For just $40 a year, believers can arrange for up to 62 people to get a final message exactly six days after the Rapture, that day when — according to Christian end times dogma — Christians will be swept up to heaven, while doubters are left behind to suffer seven years of Tribulation under a global government headed by the Antichrist. The e-mails will be triggered when three of the site’s five Christian staffers "scattered around the U.S." fail to log in for six days in a row — a system that incorporates a nice margin of safety, should two of the proprietors turn out to be unrepentant sinners or atheists.
Of course these staffers assume that they will be assumed to heaven with the rest of the faithful. Wouldn’t it rock it we had the rapture and they were all still here?
Darwinism in action:
At least 50 people in Kottayam district have reportedly lost their vision after gazing at the sun looking for an image of Virgin Mary. Though alarmed health authorities have installed a signboard to counter the rumour that a solar image of Virgin Mary appeared to the believers, curious onlookers, including foreign travellers, have been thronging the venue of the ‘miracle’.

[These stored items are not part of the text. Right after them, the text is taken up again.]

(** The weighted sum in doubles: within [0,1], within [2^-51] of the exact
    convex combination, and at least one half when the isolation component
    is 1. *)
Lemma weighted_double (a b c : Q) :
  0 <= a <= 1 -> 0 <= b <= 1 -> 0 <= c <= 1 ->
  exists r, D.weighted (Fin a) (Fin b) (Fin c) = Fin r
            /\ 0 <= r <= 1
            /\ Qabs (r - combined_spec a b c) <= B64.pow2 (-51)
            /\ (a == 1 -> 1 # 2 <= r).
Proof.
  intros Ha Hb Hc.
  set (w1 := 5404319552844595 # 18014398509481984).
  set (w2 := 3602879701896397 # 18014398509481984).
  set (c1 := 3602879701896397 # 4503599627370496).
  assert (P0 : B64.pow2 0 == 1) by reflexivity.
  assert (P1 : B64.pow2 1 == 2) by reflexivity.
  assert (P54 : B64.pow2 (0 - 54) == 1 # 18014398509481984) by reflexivity.
  assert (P53 : B64.pow2 (1 - 54) == 1 # 9007199254740992) by reflexivity.
  assert (P51 : B64.pow2 (-51) == 1 # 2251799813685248) by reflexivity.
  assert (R12 : B64.round (1 # 2) = Fin (1 # 2)) by (vm_compute; reflexivity).
  assert (Rw1 : B64.round w1 = Fin w1) by (vm_compute; reflexivity).
  assert (Rw2 : B64.round w2 = Fin w2) by (vm_compute; reflexivity).
  assert (Rc1 : B64.round ((1 # 2) + w1) = Fin c1) by (vm_compute; reflexivity).
  assert (Rtop : B64.round (c1 + w2) = Fin 1) by (vm_compute; reflexivity).
  assert (Vw1 : w1 == 5404319552844595 # 18014398509481984) by reflexivity.
  assert (Vw2 : w2 == 3602879701896397 # 18014398509481984) by reflexivity.
  assert (Vc1 : c1 == 3602879701896397 # 4503599627370496) by reflexivity.
  unfold D.weighted, B64.add, B64.mul. rewrite lit_half, lit_03, lit_02.
  fold w1 w2. cbn [F.mul B64.fl].
  destruct (round_both 0 (1 # 2) ((1 # 2) * a) 0 (1 # 2) 0 round_zero R12)
    as (t1 & E1 & B1 & X1);
    [lra|rewrite P0; apply Qabs_Qlt_condition; lra|lia|].
  destruct (round_both 0 w1 (w1 * b) 0 w1 0 round_zero Rw1)
    as (t2 & E2 & B2 & X2);
    [rewrite Vw1; lra|rewrite P0, Vw1; apply Qabs_Qlt_condition; lra|lia|].
  rewrite E1, E2. cbn [F.add B64.fl].
  destruct (round_both 0 ((1 # 2) + w1) (t1 + t2) 0 c1 0 round_zero Rc1)
    as (s1 & E3 & B3 & X3);
    [rewrite Vw1 in *; lra
    |rewrite P0; rewrite Vw1 in *; apply Qabs_Qlt_condition; lra|lia|].
  destruct (round_both 0 w2 (w2 * c) 0 w2 0 round_zero Rw2)
    as (t3 & E4 & B4 & X4);
    [rewrite Vw2; lra|rewrite P0, Vw2; apply Qabs_Qlt_condition; lra|lia|].
  rewrite E3, E4. cbn [F.add B64.fl].
  destruct (round_both 0 (c1 + w2) (s1 + t3) 0 1 1 round_zero Rtop)
    as (r & E5 & B5 & X5);
    [rewrite Vc1, Vw2 in *; lra
    |rewrite P1; rewrite Vc1, Vw2 in *; apply Qabs_Qlt_condition; lra|lia|].
  exists r. split; [exact E5|]. split; [exact B5|].
  rewrite P54 in X1, X2, X3, X4. rewrite P53 in X5.
  apply Qabs_Qle_condition in X1, X2, X3, X4, X5.
  split.
  - rewrite P51. apply Qabs_Qle_condition. unfold combined_spec.
    rewrite Vw1, Vw2 in *. split; lra.
  - intro Ea.
    assert (Et1 : t1 = 1 # 2).
    { assert (Hc' : B64.round ((1 # 2) * a) = B64.round (1 # 2))
        by (apply round_comp; rewrite Ea; ring).
      rewrite E1, R12 in Hc'. now apply Fin_inj in Hc'. }
    subst t1.
    destruct (round_between (1 # 2) ((1 # 2) + w1) ((1 # 2) + t2) (1 # 2) c1 R12 Rc1)
      as (s1' & E3' & B3'); [rewrite Vw1 in *; lra|].
    rewrite E3 in E3'. apply Fin_inj in E3'. subst s1'.
    destruct (round_between (1 # 2) (c1 + w2) (s1 + t3) (1 # 2) 1 R12 Rtop)
      as (r' & E5' & B5'); [rewrite Vc1, Vw2 in *; lra|].
    rewrite E5 in E5'. apply Fin_inj in E5'. subst r'. lra.
Qed.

Yes, that will help things. A sign to tell people not to stare directly into a fucking fireball. At least here in Chicago we find our virgins under overpasses, tortillas or toast.

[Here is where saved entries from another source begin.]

(** * transcript.py: segment-level transcription and profanity labelling

    A shallow embedding of [src/transcript.py] and the properties of its
    specification.  Text is modelled as [string] over the ASCII range (the
    range on which [str.lower], [str.strip] and the regex classes [\w] and
    [\b] act character by character), sets as [gset], dictionaries as
    [gmap], and the effects of the script (file system, temporary files,
    console, the speech engine) by a state-and-exception monad over an
    explicit [world]. *)

From Stdlib Require Import ZArith Ascii String List Bool Lia.
From stdpp Require Import base option gmap strings list fin_maps pretty.

Local Open Scope string_scope.
Local Open Scope Z_scope.

(** ** Characters and strings *)

Module Str.

Definition code (c : ascii) : N := N_of_ascii c.

Definition between (lo hi : N) (c : ascii) : bool :=
  ((lo <=? code c) && (code c <=? hi))%N.

Definition is_upper : ascii -> bool := between 65 90.
Definition is_lower : ascii -> bool := between 97 122.
Definition is_digit : ascii -> bool := between 48 57.

(** The regex class [\w]: letters, digits and the underscore. *)
Definition is_word (c : ascii) : bool :=
  is_upper c || is_lower c || is_digit c || (code c =? 95)%N.

(** [str.isspace] on one character: tab to carriage return, the four
    separators 0x1c-0x1f and the space. *)
Definition is_space (c : ascii) : bool :=
  between 9 13 c || between 28 31 c || (code c =? 32)%N.

Definition lower_char (c : ascii) : ascii :=
  if is_upper c then ascii_of_N (code c + 32) else c.

(** [str.lower] *)
Fixpoint lower (s : string) : string :=
  match s with
  | EmptyString => EmptyString
  | String c s' => String (lower_char c) (lower s')
  end.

Why oh why does our current Pope have to look so un-venerable? That hawkish glare is really unsettling. I’m glad I was able to enjoy the reign of Pope John Paul II who always seemed so kind and caring and relaxed.
The Pope has ordered his bishops to set up exorcism squads to tackle the rise of Satanism. Vatican chiefs are concerned at what they see as an increased interest in the occult. They have introduced courses for priests to combat what they call the most extreme form of “Godlessness.”
This has to be a joke.
Found on Bob Cesca’s Goddamn Awesome Blog which I found via his HuffPost entry on the year’s Most Inappropriate Bush War Smirk of 2007.

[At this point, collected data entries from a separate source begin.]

Lemma ends_with_save_bind {E : Env} {A : Type} (m : M E A) (k : A -> M E unit) :
  respects (quiet not_config_write) m -> (forall a, ends_with_save (k a)) ->
  ends_with_save (bind m k).
Proof.
  intros Hm Hk s r s' H. unfold bind in H. specialize (Hm s).
  destruct (m s) as [[a|e|c|] s1]; simpl in Hm;
    try (inversion H; subst; exact Hm).
  apply Hk in H. destruct r.
  - destruct H as (s2 & Hq & Hs). exists s2. split; [|exact Hs].
    eapply quiet_trans; eassumption.
  - eapply quiet_trans; eassumption.
  - eapply quiet_trans; eassumption.
  - eapply quiet_trans; eassumption.
Qed.

Lemma sync_ends_with_save (E : Env) (fuel : nat) (opts : SyncOptions) :
  ends_with_save (sync E fuel opts).
Proof.
  unfold sync. apply ends_with_save_bind; [apply (respects_con_keys _ not_config_write)|].
  intros users. destruct (init opts).
  - apply ends_with_save_bind;
      [apply (respects_init_guard (quiet not_config_write) not_config_write)|].
    intros _. unfold init_mode. apply ends_with_save_bind.
    + apply (respects_init_pushes fuel (quiet not_config_write) not_config_write).
    + intros _. apply ends_with_save_last.
  - apply ends_with_save_bind.
    + apply (respects_reconcile fuel (quiet not_config_write) not_config_write).
    + intros _. apply ends_with_save_last.
Qed.

Lemma runSync_ends_with_save (E : Env) (fuel : nat) (opts : SyncOptions) :
  ends_with_save (runSync E fuel opts).
Proof.
  unfold runSync. apply ends_with_save_bind.
  - apply (respects_load fuel (quiet not_config_write) not_config_write).
  - intros _. apply sync_ends_with_save.
Qed.

Lemma runSync_returns_config_object (E : Env) (fuel : nat) (opts : SyncOptions)
      (s s' : St E) :
  runSync E fuel opts s = (Ok tt, s') -> exists kvs, cfg_data s = JObj kvs.
Proof.
  unfold runSync, load, bind, get_cfg. simpl.
  destruct (cfg_data s); try discriminate. eauto.
Qed.

(** *** The writes of the loader *)

Lemma migrated_last (E : Env) (legacy : Ini) :
  prop "last" (migrateIniToJson E legacy) = JStr (legacy_last legacy).
Proof.
  unfold migrateIniToJson, legacy_last. cbv zeta. cbn [prop assoc String.eqb Ascii.eqb].
  cbn. destruct (assoc "DEFAULT" legacy) as [def|]; [|reflexivity].
  destruct (assoc "last" def) as [v|]; [|reflexivity].
  destruct v; reflexivity.
Qed.

Lemma loader_writes (E : Env) (join : string -> string -> string) (cdir : string)
      (json : option Json) (ini : option Ini) :
  match loadConfigOrCreateDefault E join cdir json ini with
  | Config data written =>
      (json = Some data /\ written = None)
      \/ (json = None /\ written = Some data
          /\ exists legacy, ini = Some legacy /\ data = migrateIniToJson E legacy
                            /\ prop "last" data = JStr (legacy_last legacy))
  | ConfigError => json <> None
  | ConfigExit code written =>
      json = None
      /\ ((code = 2%Z /\ written = None /\ ini <> None)
          \/ (code = 1%Z /\ written = Some (defaultJsonConfig join cdir) /\ ini = None))
  end.
Proof.
  unfold loadConfigOrCreateDefault.
  destruct json as [data|].
  - destruct (prop "accounts" data); try discriminate. left. auto.
  - destruct ini as [legacy|].
    + destruct (assoc "account-FIXME" legacy).
      * split; [reflexivity|]. left. split; [reflexivity|]. split; [reflexivity|]. discriminate.
      * right. split; [reflexivity|]. split; [reflexivity|].
        exists legacy. split; [reflexivity|]. split; [reflexivity|]. apply migrated_last.
    + split; [reflexivity|]. right. auto.
Qed.

Lemma config_writes_app (t1 t2 : list Event) :
  config_writes (t1 ++ t2) = config_writes t1 ++ config_writes t2.
Proof. unfold config_writes. apply flat_map_app. Qed.

Lemma config_writes_none (t : list Event) :
  Forall not_config_write t -> config_writes t = [].
Proof.
  induction 1 as [|e t He _ IH]; [reflexivity|].
  unfold config_writes in *. simpl. rewrite IH.
  destruct e; try reflexivity. discriminate He.
Qed.

(** *** The run, once the configuration is loaded *)

Lemma runSync_saves_once (E : Env) (fuel : nat) (opts : SyncOptions)
      (s : St E) (r : Outcome unit) (s' : St E) :
  runSync E fuel opts s = (r, s') ->
  match r with
  | Ok _ =>
      exists (s1 : St E),
        config_file s1 = config_file s /\ cfg_data s1 = cfg_data s
        /\ (exists t, events s1 = events s ++ t /\ Forall not_config_write t)
        /\ saveConfigLastRun E s1 = (Ok tt, s')
        /\ events s' = events s1 ++ [EWriteConfig (config_file s')]
        /\ config_file s' = saved_data E (fst (Date_now E (world s1))) (cfg_data s)
        /\ prop "last" (config_file s')
           = JStr (toISOString E (fst (Date_now E (world s1)) + 5000))
  | _ => config_file s' = config_file s
         /\ exists t, events s' = events s ++ t /\ Forall not_config_write t
  end.
Proof.
  intros H. pose proof (runSync_ends_with_save E fuel opts _ _ _ H) as Hq.
  destruct r as [[]|e|c|].
  - destruct (runSync_returns_config_object E fuel opts s s' H) as [kvs Hobj].
    destruct Hq as (s1 & (Hc & Hf & t & Ht & Hall) & Hs).
    exists s1. split; [exact Hf|]. split; [exact Hc|].
    split; [exists t; auto|]. split; [exact Hs|].
    unfold saveConfigLastRun, bind, now, get_cfg, write_config in Hs.
    destruct (Date_now E (world s1)) as [t0 w0]. inversion Hs; subst s'. simpl.
    rewrite Hc. split; [reflexivity|]. split; [reflexivity|].
    rewrite Hobj. apply saved_data_last.
  - destruct Hq as (_ & Hf & t & Ht & Hall). split; [exact Hf|]. exists t. auto.
  - destruct Hq as (_ & Hf & t & Ht & Hall). split; [exact Hf|]. exists t. auto.
  - destruct Hq as (_ & Hf & t & Ht & Hall). split; [exact Hf|]. exists t. auto.
Qed.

Everybody’s favorite Nazi-pope told everybody’s favorite frustrated pianist:
Pope Benedict XVI refused a meeting request from Condoleezza Rice to meet this past August and discuss issues pertaining to Iraq and the Middle East in general. The first reason is that back in March 2003 — just before the Iraq war began — Rice met with a special papal envoy from Rome and told them that the Bush administration didn’t care about the views of the late Pope John Paul II on the immorality of its planned military actions in Iraq.